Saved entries
┄┄┄┄┄┄┄┄┄┄
(* ===== verification/WriteBatchSpec.v ===== *)
(** * RocksDB: properties of write batches

    The calls that fill a batch keep its header and its updates, and [Iterate]
    replays them; iterating over arbitrary bytes stays within them. *)

From S2P Require Import Prelude Varint Coding Env WriteBatch.

(** ** The header *)

Section header.
Context (seq n : Z) (rest : bytes).
Abbreviation rep := (EncodeFixed64 seq ++ EncodeFixed32 n ++ rest).

Lemma header_length : kHeader ≤ length rep.
Proof. rewrite !length_app, length_EncodeFixed32, length_EncodeFixed64. unfold kHeader. lia. Qed.

Lemma drop_header : drop kHeader rep = rest.
Proof.
  rewrite app_assoc. apply drop_app_length'.
  by rewrite length_app, length_EncodeFixed32, length_EncodeFixed64.
Qed.

Lemma header_Count : (0 ≤ n < 2 ^ 31)%Z → WriteBatchInternal_Count (mkWriteBatch rep) = Ok n.
Proof.
  intros Hn. unfold WriteBatchInternal_Count. cbn [rep_].
  rewrite drop_app_length' by (by rewrite length_EncodeFixed64).
  rewrite DecodeFixed32_write by lia. mred. by rewrite to_int32_small by lia.
Qed.

Lemma header_SetCount m : is_u32 m →
  WriteBatchInternal_SetCount (mkWriteBatch rep) m =
    Ok (mkWriteBatch (EncodeFixed64 seq ++ EncodeFixed32 m ++ rest)).
Proof.
  intros Hm. unfold WriteBatchInternal_SetCount, overwrite. cbn [rep_].
  rewrite length_EncodeFixed32. rewrite decide_True by apply header_length. mred.
  rewrite take_app_length' by (by rewrite length_EncodeFixed64).
  change (8 + 4) with kHeader. rewrite drop_header. by rewrite Z.mod_small by done.
Qed.

Lemma header_Sequence : is_u64 seq → WriteBatchInternal_Sequence (mkWriteBatch rep) = Ok seq.
Proof. apply DecodeFixed64_write. Qed.

Lemma header_SetSequence m :
  WriteBatchInternal_SetSequence (mkWriteBatch rep) m =
    Ok (mkWriteBatch (EncodeFixed64 m ++ EncodeFixed32 n ++ rest)).
Proof.
  unfold WriteBatchInternal_SetSequence, overwrite. cbn [rep_]. rewrite length_EncodeFixed64.
  rewrite decide_True by (pose proof header_length; unfold kHeader in *; lia). mred.
  cbn [Nat.add]. rewrite drop_app_length' by (by rewrite length_EncodeFixed64). done.
Qed.
End header.

Lemma WriteBatch_new_holds : holds_updates WriteBatch_new 0 [].
Proof. vm_compute. reflexivity. Qed.

Lemma holds_eq b seq us : holds_updates b seq us →
  b = mkWriteBatch (EncodeFixed64 seq ++ EncodeFixed32 (count_updates us) ++ updates_bytes us).
Proof. destruct b as [rep]. unfold holds_updates. cbn. by intros ->. Qed.

Lemma count_updates_cons u us : count_updates (u :: us) = (counted u + count_updates us)%Z.
Proof. done. Qed.

Lemma count_updates_app us vs : count_updates (us ++ vs) = (count_updates us + count_updates vs)%Z.
Proof.
  induction us as [|u us IH]; [done|]. change ((u :: us) ++ vs) with (u :: us ++ vs).
  rewrite !count_updates_cons, IH. lia.
Qed.

Lemma count_updates_nonneg us : (0 ≤ count_updates us)%Z.
Proof.
  induction us as [|u us IH]; [done|]. rewrite count_updates_cons. destruct u; cbn [counted]; lia.
Qed.

Lemma updates_bytes_app us vs : updates_bytes (us ++ vs) = updates_bytes us ++ updates_bytes vs.
Proof. unfold updates_bytes. by rewrite fmap_app, concat_app. Qed.

Lemma updates_bytes_snoc us u : updates_bytes (us ++ [u]) = updates_bytes us ++ update_bytes u.
Proof. rewrite updates_bytes_app. unfold updates_bytes at 2. cbn. by rewrite app_nil_r. Qed.

(** ** Adding updates *)

Lemma push_tag_app t ct cf rep : push_tag t ct cf rep = rep ++ push_tag t ct cf [].
Proof. unfold push_tag, PutVarint32. case_match; [done|]. by rewrite <-app_assoc. Qed.

Lemma run_bump_count b seq us :
  holds_updates b seq us → (count_updates us + 1 < 2 ^ 31)%Z →
  bump_count b = Ok (mkWriteBatch
    (EncodeFixed64 seq ++ EncodeFixed32 (count_updates us + 1) ++ updates_bytes us)).
Proof.
  intros Hb Hn. pose proof (count_updates_nonneg us). rewrite (holds_eq _ _ _ Hb). unfold bump_count.
  rewrite header_Count by lia. mred. by rewrite header_SetCount by lia.
Qed.

Lemma add_update_holds b seq us u :
  holds_updates b seq us → (count_updates (us ++ [u]) < 2 ^ 31)%Z →
  ∃ b', add_update b u = Ok b' ∧ holds_updates b' seq (us ++ [u]).
Proof.
  intros Hb Hn. rewrite count_updates_app in Hn. unfold holds_updates.
  rewrite count_updates_app, updates_bytes_snoc.
  destruct u as [cf k v|cf k|cf k v|blob]; cbn [add_update count_updates foldr counted] in *;
    unfold WriteBatch_Put, WriteBatchInternal_Put, WriteBatch_Delete, WriteBatchInternal_Delete,
      WriteBatch_Merge, WriteBatchInternal_Merge; cbn [GetColumnFamilyID];
    rewrite ?(run_bump_count b seq us Hb) by lia; mred; eexists; (split; [done|]); cbn [rep_].
  - rewrite PutLengthPrefixedSlice_app, (PutLengthPrefixedSlice_app _ k), push_tag_app.
    cbn [update_bytes]. by rewrite Z.add_0_r, <-!app_assoc.
  - rewrite PutLengthPrefixedSlice_app, push_tag_app.
    cbn [update_bytes]. by rewrite Z.add_0_r, <-!app_assoc.
  - rewrite PutLengthPrefixedSlice_app, (PutLengthPrefixedSlice_app _ k), push_tag_app.
    cbn [update_bytes]. by rewrite Z.add_0_r, <-!app_assoc.
  - unfold WriteBatch_PutLogData. cbn [rep_]. rewrite Hb, PutLengthPrefixedSlice_app. cbn [update_bytes]. by rewrite Z.add_0_r, <-!app_assoc.
Qed.
(* ===== verification/Log.v ===== *)
(** * RocksDB: the write-ahead log

    Models [src/src/rocksdb/db/log_format.h], [log_writer.{h,cc}] and
    [log_reader.{h,cc}].  A log is a sequence of blocks of 32 KiB; a record is cut
    into fragments that do not cross blocks, each with a header of a checksum, a
    length and a type.  The reader is what recovery uses after a crash. *)

From S2P Require Import Prelude Varint BaseUint Coding CrcTables Crc32c Env.
From stdpp Require Import pretty.

(** The size of a buffer, as the code computes with it. *)
Definition size (b : bytes) : Z := Z.of_nat (length b).

(** ** Format *)

Definition kZeroType : Z := 0.
Definition kFullType : Z := 1.
Definition kFirstType : Z := 2.
Definition kMiddleType : Z := 3.
Definition kLastType : Z := 4.
Definition kMaxRecordType : Z := kLastType.

Definition kBlockSize : Z := 32768.
Definition kHeaderSize : Z := 4 + 1 + 2.

(** ** Writer *)

Record Writer (F : Type) := mkWriter { dest_ : F; block_offset_ : Z; type_crc_ : list Z }.
Arguments mkWriter {F}.
Arguments dest_ {F}.
Arguments block_offset_ {F}.
Arguments type_crc_ {F}.

Section Writer.
Context (pl : platform) {F : Type} `{WritableFile F}.

Definition Writer_new (dest : F) : outcome (Writer F) :=
  crcs ← mapM (λ i, Value pl [byte.of_Z (Z.of_nat i)]) (seq 0 (Z.to_nat (kMaxRecordType + 1)));
  mret (mkWriter dest 0 crcs).

Definition set_block_offset (o : Z) : prog (Writer F) unit :=
  modify (λ w, mkWriter (dest_ w) o (type_crc_ w)).

Definition dest_Append (d : bytes) : prog (Writer F) Status := λ w,
  let '(s, f) := file_Append d (dest_ w) in Ok (s, mkWriter f (block_offset_ w) (type_crc_ w)).
Definition dest_Flush : prog (Writer F) Status := λ w,
  let '(s, f) := file_Flush (dest_ w) in Ok (s, mkWriter f (block_offset_ w) (type_crc_ w)).

Definition EmitPhysicalRecord (t : Z) (ptr : bytes) : prog (Writer F) Status :=
  let n := size ptr in
  assert (Z.leb n 0xffff);;
  offset ← gets block_offset_;
  assert (Z.leb (offset + kHeaderSize + n) kBlockSize);;
  crcs ← gets type_crc_;
  type_crc ← lift (of_option OutOfBounds (crcs !! Z.to_nat t));
  crc ← lift (Extend pl type_crc ptr);
  let buf := EncodeFixed32 (Mask crc) ++
    [byte.of_Z (Z.land n 0xff); byte.of_Z (Z.shiftr n 8); byte.of_Z t] in
  s ← dest_Append buf;
  s ← (if ok s then
         s ← dest_Append ptr;
         if ok s then dest_Flush else mret s
       else mret s);
  set_block_offset (offset + kHeaderSize + n);;
  mret s.

(** The beginning of a turn of [AddRecord]: no header fits the end of a block. *)
Definition switch_block : prog (Writer F) unit :=
  offset ← gets block_offset_;
  let leftover := (kBlockSize - offset)%Z in
  assert (Z.leb 0 leftover);;
  (if Z.ltb leftover kHeaderSize then
     (if Z.ltb 0 leftover then dest_Append (replicate (Z.to_nat leftover) Byte.x00);; mret tt
      else mret tt);;
     set_block_offset 0
   else mret tt).

Definition record_type (begin end_ : bool) : Z :=
  if begin && end_ then kFullType
  else if begin then kFirstType
  else if end_ then kLastType
  else kMiddleType.

(** The loop of [AddRecord].  Every turn but one takes at least one byte. *)
Fixpoint AddRecord_loop (fuel : nat) (ptr : bytes) (begin : bool) : prog (Writer F) Status :=
  match fuel with
  | O => fail OutOfFuel
  | S fuel =>
      switch_block;;
      offset ← gets block_offset_;
      assert (Z.leb kHeaderSize (kBlockSize - offset));;
      let left := size ptr in
      let avail := (kBlockSize - offset - kHeaderSize)%Z in
      let fragment_length := if Z.ltb left avail then left else avail in
      let end_ := Z.eqb left fragment_length in
      s ← EmitPhysicalRecord (record_type begin end_) (take (Z.to_nat fragment_length) ptr);
      let ptr := drop (Z.to_nat fragment_length) ptr in
      if ok s && Z.ltb 0 (left - fragment_length) then AddRecord_loop fuel ptr false else mret s
  end.

Definition AddRecord (slice : bytes) : prog (Writer F) Status :=
  AddRecord_loop (S (S (length slice))) slice true.
End Writer.

(** ** Reader *)

Definition kEof : Z := kMaxRecordType + 1.
Definition kBadRecord : Z := kMaxRecordType + 2.

(** The constant members. *)
Record reader_options := mkReaderOptions {
  reporter_ : bool;  (** there is a reporter *)
  checksum_ : bool;
  initial_offset_ : Z;
}.

(** The others, and the calls of the reporter's [Corruption] so far. *)
Record Reader (F : Type) := mkReader {
  file_ : F; buffer_ : bytes; eof_ : bool; read_error_ : bool; eof_offset_ : Z;
  last_record_offset_ : Z; end_of_buffer_offset_ : Z; reports : list (Z * Status);
}.
Arguments mkReader {F}.
Arguments file_ {F}.
Arguments buffer_ {F}.
Arguments eof_ {F}.
Arguments read_error_ {F}.
Arguments eof_offset_ {F}.
Arguments last_record_offset_ {F}.
Arguments end_of_buffer_offset_ {F}.
Arguments reports {F}.

Section Reader.
Context (pl : platform) (o : reader_options) {F : Type} `{SequentialFile F}.

Definition Reader_new (f : F) : Reader F := mkReader f [] false false 0 0 0 [].

Definition set_buffer (b : bytes) (r : Reader F) : Reader F :=
  mkReader (file_ r) b (eof_ r) (read_error_ r) (eof_offset_ r) (last_record_offset_ r)
    (end_of_buffer_offset_ r) (reports r).
Definition set_last_record_offset (x : Z) (r : Reader F) : Reader F :=
  mkReader (file_ r) (buffer_ r) (eof_ r) (read_error_ r) (eof_offset_ r) x
    (end_of_buffer_offset_ r) (reports r).
Definition set_read_error (r : Reader F) : Reader F :=
  mkReader (file_ r) (buffer_ r) (eof_ r) true (eof_offset_ r) (last_record_offset_ r)
    (end_of_buffer_offset_ r) (reports r).
Definition set_eof (eof : bool) (offset : Z) (r : Reader F) : Reader F :=
  mkReader (file_ r) (buffer_ r) eof (read_error_ r) offset (last_record_offset_ r)
    (end_of_buffer_offset_ r) (reports r).
(** A read: the file has moved on and [end_of_buffer_offset_] with it. *)
Definition set_file (f : F) (end_ : Z) (r : Reader F) : Reader F :=
  mkReader f (buffer_ r) (eof_ r) (read_error_ r) (eof_offset_ r) (last_record_offset_ r)
    end_ (reports r).
Definition add_report (n : Z) (s : Status) (r : Reader F) : Reader F :=
  mkReader (file_ r) (buffer_ r) (eof_ r) (read_error_ r) (eof_offset_ r) (last_record_offset_ r)
    (end_of_buffer_offset_ r) (reports r ++ [(n, s)]).

Definition ReportDrop (n : Z) (reason : Status) : prog (Reader F) unit :=
  modify (λ r,
    if reporter_ o &&
       Z.leb (initial_offset_ o) (u64 (end_of_buffer_offset_ r - size (buffer_ r) - n))
    then add_report n reason r else r).
Definition ReportCorruption (n : Z) (reason : string) : prog (Reader F) unit :=
  ReportDrop n (Corruption reason).

(** [snprintf(buf, sizeof(buf), "unknown record type %u", record_type)] *)
Definition unknown_type (type : Z) : string := "unknown record type " +:+ pretty (Z.to_N type).

(** The part of [ReadPhysicalRecord] after the header is known to be in the buffer:
    the type and the fragment. *)
Definition parse_record (result : bytes) : prog (Reader F) (Z * bytes) :=
  header ← gets buffer_;
  a ← lift (of_option OutOfBounds (header !! 4));
  b ← lift (of_option OutOfBounds (header !! 5));
  t ← lift (of_option OutOfBounds (header !! 6));
  let type := u32 (schar t) in
  let length := Z.lor (byte.unsigned a) (Z.shiftl (byte.unsigned b) 8) in
  if Z.ltb (size header) (kHeaderSize + length) then
    modify (set_buffer []);;
    eof ← gets eof_;
    if negb eof then
      ReportCorruption (size header) "bad record length";; mret (kBadRecord, result)
    else mret (kEof, result)
  else if Z.eqb type kZeroType && Z.eqb length 0 then
    modify (set_buffer []);; mret (kBadRecord, result)
  else
    good ← (if checksum_ o then
              stored ← lift (DecodeFixed32 header);
              actual_crc ← lift (Value pl (take (1 + Z.to_nat length) (drop 6 header)));
              mret (Z.eqb actual_crc (Unmask stored))
            else mret true);
    if negb good then
      modify (set_buffer []);;
      ReportCorruption (size header) "checksum mismatch";; mret (kBadRecord, result)
    else
      modify (set_buffer (drop (Z.to_nat (kHeaderSize + length)) header));;
      end_ ← gets end_of_buffer_offset_;
      rest ← gets buffer_;
      if Z.ltb (u64 (end_ - size rest - kHeaderSize - length)) (initial_offset_ o) then
        mret (kBadRecord, [])
      else mret (type, take (Z.to_nat length) (drop (Z.to_nat kHeaderSize) header)).

(** [while (true)]: at the latest the second turn returns. *)
Fixpoint ReadPhysicalRecord_loop (fuel : nat) (result : bytes) : prog (Reader F) (Z * bytes) :=
  match fuel with
  | O => fail OutOfFuel
  | S fuel =>
      r ← gets id;
      if Z.ltb (size (buffer_ r)) kHeaderSize then
        if negb (eof_ r) && negb (read_error_ r) then
          let '(status, data, f) := file_Read (Z.to_nat kBlockSize) (file_ r) in
          modify (set_buffer data);;
          modify (set_file f (u64 (end_of_buffer_offset_ r + size data)));;
          if negb (ok status) then
            modify (set_buffer []);;
            ReportDrop kBlockSize status;;
            modify set_read_error;;
            mret (kEof, result)
          else
            (if Z.ltb (size data) kBlockSize then modify (set_eof true (size data)) else mret tt);;
            ReadPhysicalRecord_loop fuel result
        else modify (set_buffer []);; mret (kEof, result)
      else parse_record result
  end.
Definition ReadPhysicalRecord (result : bytes) : prog (Reader F) (Z * bytes) :=
  ReadPhysicalRecord_loop 2 result.

Definition SkipToInitialBlock : prog (Reader F) bool :=
  let initial_offset_in_block := (initial_offset_ o mod kBlockSize)%Z in
  let block_start_location := u64 (initial_offset_ o - initial_offset_in_block) in
  let block_start_location :=
    if Z.ltb (kBlockSize - 6) initial_offset_in_block
    then u64 (block_start_location + kBlockSize) else block_start_location in
  modify (λ r, set_file (file_ r) block_start_location r);;
  if Z.ltb 0 block_start_location then
    r ← gets id;
    let '(skip_status, f) := file_Skip block_start_location (file_ r) in
    modify (set_file f block_start_location);;
    if negb (ok skip_status) then ReportDrop block_start_location skip_status;; mret false
    else mret true
  else mret true.

(** The state of the loop of [ReadRecord]. *)
Record reading := mkReading {
  in_fragmented_record : bool; prospective_record_offset : Z; scratch : bytes; fragment : bytes;
}.

(** What a turn does: go on, or end with the record or without one. *)
Inductive turn := Again (s : reading) | Return (record : option bytes).

(** The two cases that start a record report what they interrupt. *)
Definition report_partial (s : reading) (reason : string) : prog (Reader F) unit :=
  if in_fragmented_record s && negb (bool_decide (scratch s = []))
  then ReportCorruption (size (scratch s)) reason else mret tt.

(** The switch of [ReadRecord]. *)
Definition handle_physical (type : Z) (frag : bytes) (physical_record_offset : Z) (s : reading)
    : prog (Reader F) turn :=
  if Z.eqb type kFullType then
    report_partial s "partial record without end(1)";;
    modify (set_last_record_offset physical_record_offset);;
    mret (Return (Some frag))
  else if Z.eqb type kFirstType then
    report_partial s "partial record without end(2)";;
    mret (Again (mkReading true physical_record_offset frag frag))
  else if Z.eqb type kMiddleType then
    if negb (in_fragmented_record s) then
      ReportCorruption (size frag) "missing start of fragmented record(1)";;
      mret (Again (mkReading false (prospective_record_offset s) (scratch s) frag))
    else mret (Again (mkReading true (prospective_record_offset s) (scratch s ++ frag) frag))
  else if Z.eqb type kLastType then
    if negb (in_fragmented_record s) then
      ReportCorruption (size frag) "missing start of fragmented record(2)";;
      mret (Again (mkReading false (prospective_record_offset s) (scratch s) frag))
    else
      modify (set_last_record_offset (prospective_record_offset s));;
      mret (Return (Some (scratch s ++ frag)))
  else if Z.eqb type kEof then mret (Return None)
  else if Z.eqb type kBadRecord then
    if in_fragmented_record s then
      ReportCorruption (size (scratch s)) "error in middle of record";;
      mret (Again (mkReading false (prospective_record_offset s) [] frag))
    else mret (Again (mkReading false (prospective_record_offset s) (scratch s) frag))
  else
    ReportCorruption (size frag + (if in_fragmented_record s then size (scratch s) else 0))
      (unknown_type type);;
    mret (Again (mkReading false (prospective_record_offset s) [] frag)).

Fixpoint ReadRecord_loop (fuel : nat) (s : reading) : prog (Reader F) (option bytes) :=
  match fuel with
  | O => fail OutOfFuel
  | S fuel =>
      r ← gets id;
      let physical_record_offset := u64 (end_of_buffer_offset_ r - size (buffer_ r)) in
      x ← ReadPhysicalRecord (fragment s);
      t ← handle_physical x.1 x.2 physical_record_offset s;
      match t with
      | Again s => ReadRecord_loop fuel s
      | Return record => mret record
      end
  end.

(** The next record, or [None] at the end of the input. *)
Definition ReadRecord (fuel : nat) : prog (Reader F) (option bytes) :=
  r ← gets id;
  skipped ← (if Z.ltb (last_record_offset_ r) (initial_offset_ o) then SkipToInitialBlock
             else mret true);
  if negb skipped then mret None
  else ReadRecord_loop fuel (mkReading false 0 [] []).

Definition LastRecordOffset (r : Reader F) : Z := last_record_offset_ r.

(** More data may have been written.  [backing_store_] ends up holding what was in the
    buffer followed by what is read. *)
Definition UnmarkEOF : prog (Reader F) unit :=
  r ← gets id;
  if read_error_ r then mret tt else
  modify (set_eof false (eof_offset_ r));;
  if Z.eqb (eof_offset_ r) 0 then mret tt else
  let remaining := (kBlockSize - eof_offset_ r)%Z in
  let '(status, read_buffer, f) := file_Read (Z.to_nat remaining) (file_ r) in
  let added := size read_buffer in
  modify (set_file f (u64 (end_of_buffer_offset_ r + added)));;
  if negb (ok status) then
    (if Z.ltb 0 added then ReportDrop added status else mret tt);;
    modify set_read_error
  else
    modify (set_buffer (buffer_ r ++ read_buffer));;
    if Z.ltb added remaining then modify (set_eof true (eof_offset_ r + added))
    else modify (set_eof false 0).
End Reader.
┄┄┄┄┄┄┄┄┄┄
Exercise » Pick out all lines from the data above in which the word "mkWriter" appears.

Result of the task »
Record Writer (F : Type) := mkWriter { dest_ : F; block_offset_ : Z; type_crc_ : list Z }.
Arguments mkWriter {F}.
  mret (mkWriter dest 0 crcs).
  modify (λ w, mkWriter (dest_ w) o (type_crc_ w)).
  let '(s, f) := file_Append d (dest_ w) in Ok (s, mkWriter f (block_offset_ w) (type_crc_ w)).
  let '(s, f) := file_Flush (dest_ w) in Ok (s, mkWriter f (block_offset_ w) (type_crc_ w)).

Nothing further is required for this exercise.